» **WHAT YOU NEED TO DO**: Every line below from the one containing "destruct (String.eqb_spec (sha256_hex" through the one containing "(** ** Limits that are not enforced *)" must be transcribed exactly. Omit all lines outside that stretch.

----------------

(** One invocation that runs alone; the audit record says how it ended. *)
Definition invoke (s : InstancePool I) (has_s3 : bool) (plugin_id : Z) (export_name input_json : string)
    : InstancePool I * result string InvokerError * list RuntimeAudit :=
  match lookup_row plugin_id with
  | Err e => (s, Err (PluginError ("plugin lookup: " +:+ e)), [])
  | Ok None => (s, Err (PluginMissing plugin_id), [])
  | Ok (Some row) =>
      match acquire s has_s3 row with
      | (s, Err e) => (s, Err (InvokePool e), [])
      | (s, Ok inst) =>
          match call_plugin inst export_name input_json with
          | None => (s, Err (PluginError "spawn_blocking join"), [])
          | Some (r, inst, reset_ok) =>
              let s := release s (pr_id row) inst reset_ok in
              let '(answer, outcome) := classify r in
              (s, answer,
               [mkAudit None None (Some plugin_id) None None "plugin_invoke" outcome
                  (match r with Ok _ => None | Err msg => Some msg end) None])
          end
      end
  end.

(** ** Interleavings

    The instances handed out are kept beside the pool: those of calls under way, and those
    whose call panicked. *)

Record pool_world := mkPw {
  pw_pool : InstancePool I;
  pw_held : list (Z * I);
  pw_lost : list Z
}.

Inductive pool_step : pool_world → pool_world → Prop :=
| PsIdle s held lost id inst s' : try_acquire_idle s id = Some (inst, s') →
    pool_step (mkPw s held lost) (mkPw s' ((id, inst) :: held) lost)
| PsCold s held lost id inst :
    pool_step (mkPw s held lost) (mkPw (register_cold s id) ((id, inst) :: held) lost)
| PsRelease s held1 held2 lost id inst inst' reset_ok :
    pool_step (mkPw s (held1 ++ (id, inst) :: held2) lost)
              (mkPw (release s id inst' reset_ok) (held1 ++ held2) lost)
| PsPanic s held1 held2 lost id inst :
    pool_step (mkPw s (held1 ++ (id, inst) :: held2) lost) (mkPw s (held1 ++ held2) (id :: lost)).

Definition pool_reach : pool_world → Prop := rtc pool_step (mkPw pool_init [] []).
End Pool.

(** ** Counters *)

Section Facts.
Context {I : Type} (cfg : PoolConfig).
Implicit Types (p : PluginPool I) (m : gmap Z (PluginPool I)).

Definition idle_total m : nat := map_fold (λ _ p n, length (pp_idle p) + n) 0 m.

Lemma idle_total_insert m k p :
  idle_total (<[k := p]> m) + length (default [] (pp_idle <$> m !! k)) = idle_total m + length (pp_idle p).
Proof.
  unfold idle_total. destruct (m !! k) as [q|] eqn:E; cbn.
  - rewrite <-(insert_delete_id m k q E) at 2. rewrite <-insert_delete_eq.
    rewrite !map_fold_insert_L by (try apply lookup_delete_eq; intros; lia). lia.
  - rewrite map_fold_insert_L by (try done; intros; lia). lia.
Qed.

Definition count (id : Z) (ids : list Z) : nat := length (retain (Z.eqb id) ids).

#[local] Arguments count : simpl never.

Lemma count_cons id x ids : count id (x :: ids) = (if Z.eqb id x then 1 else 0) + count id ids.
Proof. unfold count. cbn. by destruct (Z.eqb id x). Qed.

Lemma count_app id l k : count id (l ++ k) = count id l + count id k.
Proof. unfold count. by rewrite retain_app, length_app. Qed.

(** Every instance handed out is counted once, and idle ones are within their bound. *)
Record pool_inv (w : pool_world (I := I)) : Prop := {
  pi_in_use : pm_in_use (ip_metrics (pw_pool w)) = length (pw_held w) + length (pw_lost w);
  pi_each : ∀ id, default 0 (pp_in_use <$> ip_inner (pw_pool w) !! id) = count id (pw_held w).*1 + count id (pw_lost w);
  pi_idle : pm_idle (ip_metrics (pw_pool w)) = idle_total (ip_inner (pw_pool w));
  pi_bound : ∀ id p, ip_inner (pw_pool w) !! id = Some p → length (pp_idle p) ≤ max_per_plugin cfg
}.

(** Replacing the pool of one plugin, from what it changes. *)
Lemma pool_inv_update (w : pool_world (I := I)) id p held lost metrics :
  pool_inv w →
  pm_in_use metrics = length held + length lost →
  pp_in_use p = count id held.*1 + count id lost →
  (∀ j, j ≠ id → count j held.*1 + count j lost = count j (pw_held w).*1 + count j (pw_lost w)) →
  pm_idle metrics + length (default [] (pp_idle <$> ip_inner (pw_pool w) !! id)) =
    pm_idle (ip_metrics (pw_pool w)) + length (pp_idle p) →
  length (pp_idle p) ≤ max_per_plugin cfg →
  pool_inv (mkPw (mkInstances (<[id := p]> (ip_inner (pw_pool w))) metrics) held lost).
Proof.
  intros [Hu He Hi Hb] Hu' Hp Hj Hidle Hmax. split; cbn [pw_pool pw_held pw_lost ip_inner ip_metrics].
  - done.
  - intros j. destruct (decide (j = id)) as [->|Hne].
    + rewrite lookup_insert_eq. done.
    + rewrite lookup_insert_ne, He, Hj by done. done.
  - pose proof (idle_total_insert (ip_inner (pw_pool w)) id p). lia.
  - intros j q [[<- <-]|[_ Hq]]%lookup_insert_Some; [done|by eapply Hb].
Qed.

Lemma pool_step_inv w w' : pool_step cfg w w' → pool_inv w → pool_inv w'.
Proof.
  destruct 1 as [s held lost id inst s' Ha|s held lost id inst|s held1 held2 lost id inst inst' ok|s held1 held2 lost id inst];
    intros Hinv; pose proof Hinv as [Hu He Hi Hb]; cbn [pw_pool pw_held pw_lost] in *; specialize (He id) as Hid.
  - apply bind_Some in Ha as (p & Hp & Ha). destruct (pp_idle p) as [|i rest] eqn:Ei; [done|].
    cbv zeta in Ha. injection Ha as -> <-.
    rewrite Hp in Hid. cbn in Hid. specialize (Hb _ _ Hp). rewrite Ei in Hb. cbn in Hb.
    pose proof (idle_total_insert (ip_inner s) id (mkPool [] 0 0)) as Ht. rewrite Hp in Ht. cbn in Ht. rewrite Ei in Ht. cbn in Ht.
    apply (pool_inv_update (mkPw s held lost)); cbn; rewrite ?count_cons, ?Z.eqb_refl, ?Hp; cbn; rewrite ?Ei; cbn; try lia; [done|].
    intros j Hj. rewrite count_cons. by destruct (Z.eqb_spec j id).
  - apply (pool_inv_update (mkPw s held lost)); cbn; rewrite ?count_cons, ?Z.eqb_refl; try lia; [done|..].
    + destruct (ip_inner s !! id) as [p|]; cbn in *; lia.
    + intros j Hj. rewrite count_cons. by destruct (Z.eqb_spec j id).
    + destruct (ip_inner s !! id) as [p|]; cbn; lia.
    + destruct (ip_inner s !! id) as [p|] eqn:Hp; cbn; [by eapply Hb|lia].
  - rewrite fmap_app, count_app in Hid. cbn in Hid. rewrite count_cons, Z.eqb_refl in Hid.
    rewrite length_app in Hu. cbn in Hu. unfold release.
    destruct (ip_inner s !! id) as [p|] eqn:Hp; [|cbn in Hid; lia]. cbn in Hid. specialize (Hb _ _ Hp).
    assert (Hj : ∀ j, j ≠ id → count j (held1 ++ held2).*1 + count j lost =
      count j (held1 ++ (id, inst) :: held2).*1 + count j lost).
    { intros j Hj. rewrite !fmap_app, !count_app. cbn. rewrite count_cons. by destruct (Z.eqb_spec j id). }
    destruct (ok && _) eqn:Eok.
    + apply andb_true_iff in Eok as [-> Hlt%Nat.ltb_lt].
      apply (pool_inv_update (mkPw s (held1 ++ (id, inst) :: held2) lost)); cbn; try done; rewrite ?Hp; cbn;
        rewrite ?fmap_app, ?count_app, ?length_app; cbn; lia.
    + apply (pool_inv_update (mkPw s (held1 ++ (id, inst) :: held2) lost)); cbn; try done; rewrite ?Hp; cbn;
        rewrite ?fmap_app, ?count_app, ?length_app; cbn; lia.
  - split; cbn [pw_pool pw_held pw_lost].
    + rewrite length_app in *. cbn in *. lia.
    + intros j. rewrite He, !fmap_app, !count_app. cbn. rewrite !count_cons. lia.
    + done.
    + done.
Qed.

(** However invocations interleave, the counters of the pool are those of the instances
    handed out, for each plugin and in total, the idle count is that of the idle lists, and
    no plugin keeps more idle instances than its limit; an instance whose call panicked
    stays counted as in use. *)
Theorem pool_counts (w : pool_world) : pool_reach cfg w → pool_inv w.
Proof.
  unfold pool_reach. assert (H0 : pool_inv (mkPw pool_init [] [])) by (split; done).
  revert H0. generalize (mkPw (pool_init (I := I)) [] []) as w0. intros w0 H0 H.
  induction H as [|? ? ? Hstep _ IH]; [done|]. apply IH. by eapply pool_step_inv.
Qed.
End Facts.

(** ** Invocations that run alone *)

Section Invocations.
Context {I : Type} (cfg : PoolConfig) (get_wasm : string → result string string) (sha256_hex : string → string)
  (build_plugin : string → result I string) (lookup_row : Z → result (option PluginRow) string)
  (call_plugin : I → string → string → option (result string string * I * bool)).

Abbreviation invoke_ := (invoke cfg get_wasm sha256_hex build_plugin lookup_row call_plugin).

Lemma acquire_in_use s has_s3 row s' inst :
  acquire get_wasm sha256_hex build_plugin s has_s3 row = (s', Ok inst) →
  pm_in_use (ip_metrics s') = pm_in_use (ip_metrics s) + 1 ∧
  is_Some (ip_inner s' !! pr_id row).
Proof.
  unfold acquire. destruct (try_acquire_idle s (pr_id row)) as [[i s1]|] eqn:E.
  - intros [= -> ->]. unfold try_acquire_idle in E. apply bind_Some in E as (p & Hp & E).
    destruct (pp_idle p); [done|]. cbv zeta in E. injection E as -> <-. cbn. rewrite lookup_insert_eq. by split; [|eexists].
  - destruct (cold_start _ _ _ _ _); intros [= <- <-]. cbn. rewrite lookup_insert_eq. by split; [|eexists].
Qed.

Lemma release_in_use (s : InstancePool I) id inst ok :
  is_Some (ip_inner s !! id) → pm_in_use (ip_metrics (release cfg s id inst ok)) = pm_in_use (ip_metrics s) - 1.
Proof. intros [p Hp]. unfold release. rewrite Hp. by destruct (ok && _). Qed.

(** An invocation answers with the text of the export only when the plugin exists and an
    instance was idle or built from a module with the recorded digest; it gives its instance
    back whatever the export answers, so the count of instances in use is what it was before,
    unless the call panicked; and it leaves an audit record when the call was made. *)
Theorem invoke_returns_instance (s : InstancePool I) (has_s3 : bool) (id : Z) (export input : string) :
  let '(s', answer, audit) := invoke_ s has_s3 id export input in
  (pm_in_use (ip_metrics s') = pm_in_use (ip_metrics s) ∨
   answer = Err (PluginError "spawn_blocking join") ∧ pm_in_use (ip_metrics s') = pm_in_use (ip_metrics s) + 1) ∧
  (∀ out, answer = Ok out → length audit = 1 ∧ ∃ row inst inst' ok,
     lookup_row id = Ok (Some row) ∧ call_plugin inst export input = Some (Ok out, inst', ok) ∧
     ((∃ s1, try_acquire_idle s (pr_id row) = Some (inst, s1)) ∨
      ∃ bytes, get_wasm (pr_s3_key row) = Ok bytes ∧ sha256_hex bytes = pr_sha256 row ∧ build_plugin bytes = Ok inst)).
Proof.
  unfold Pool.invoke. destruct (lookup_row id) as [[row|]|e] eqn:El; [|by split; [left|]..].
  destruct (acquire _ _ _ s has_s3 row) as [s1 [inst|e]] eqn:Ea.
  2:{ split; [left|done]. unfold acquire in Ea. destruct (try_acquire_idle s (pr_id row)) as [[? ?]|]; [done|].
      destruct (cold_start _ _ _ _ _); by simplify_eq. }
  pose proof (acquire_in_use _ _ _ _ _ Ea) as [Hu Hin].
  destruct (call_plugin inst export input) as [[[r inst'] ok]|] eqn:Ec; [|split; [by right|done]].
  destruct (classify cfg r) as [answer outcome] eqn:Er. split.
  - left. rewrite release_in_use by done. lia.
  - intros out ->. split; [done|].
    assert (r = Ok out) as -> by (destruct r as [o|msg]; cbn in Er; [congruence|by destruct (_ || _)]).
    exists row, inst, inst', ok. split_and!; [done..|]. unfold acquire in Ea.
    destruct (try_acquire_idle s (pr_id row)) as [[i s2]|]; [left; simplify_eq; by eexists|].
    right. destruct (cold_start get_wasm sha256_hex build_plugin has_s3 row) as [i|] eqn:Ecs; [|done]. simplify_eq.
    unfold cold_start in Ecs. destruct has_s3; [|done]. cbn [negb] in Ecs.
    destruct (get_wasm (pr_s3_key row)) as [bytes|]; [|done]. cbn in Ecs. exists bytes. split; [done|].
    destruct (String.eqb_spec (sha256_hex bytes) (pr_sha256 row)); [|done]. cbn in Ecs.
    split; [done|]. destruct (build_plugin bytes); [cbn in Ecs; congruence|done].
Qed.
End Invocations.

(** ** Limits that are not enforced *)

(** However small the limit on instances, any number can be in use. *)
Theorem max_total_not_enforced (cfg : PoolConfig) (n : nat) :
  ∃ w, pool_reach (I := unit) cfg w ∧ pm_in_use (ip_metrics (pw_pool w)) = n.
Proof.
  induction n as [|n ([s held lost] & Hr & Hn)].
  - exists (mkPw pool_init [] []). split; [apply rtc_refl|done].
  - exists (mkPw (register_cold s 1) ((1%Z, tt) :: held) lost). split.
    + eapply rtc_r; [exact Hr|apply PsCold].
    + cbn in *. lia.
Qed.

Lemma pool_counts_witness :
  pool_inv (mkPoolConfig 8 64 33000) (mkPw (register_cold (pool_init (I := unit)) 3) [(3%Z, tt)] []).
Proof.
  apply pool_counts. eapply rtc_l; [apply (PsCold _ pool_init [] [] 3 tt)|apply rtc_refl].
Defined.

----------------

» **ANSWER SPACE**:
    destruct (String.eqb_spec (sha256_hex bytes) (pr_sha256 row)); [|done]. cbn in Ecs.
    split; [done|]. destruct (build_plugin bytes); [cbn in Ecs; congruence|done].
Qed.
End Invocations.

(** ** Limits that are not enforced *)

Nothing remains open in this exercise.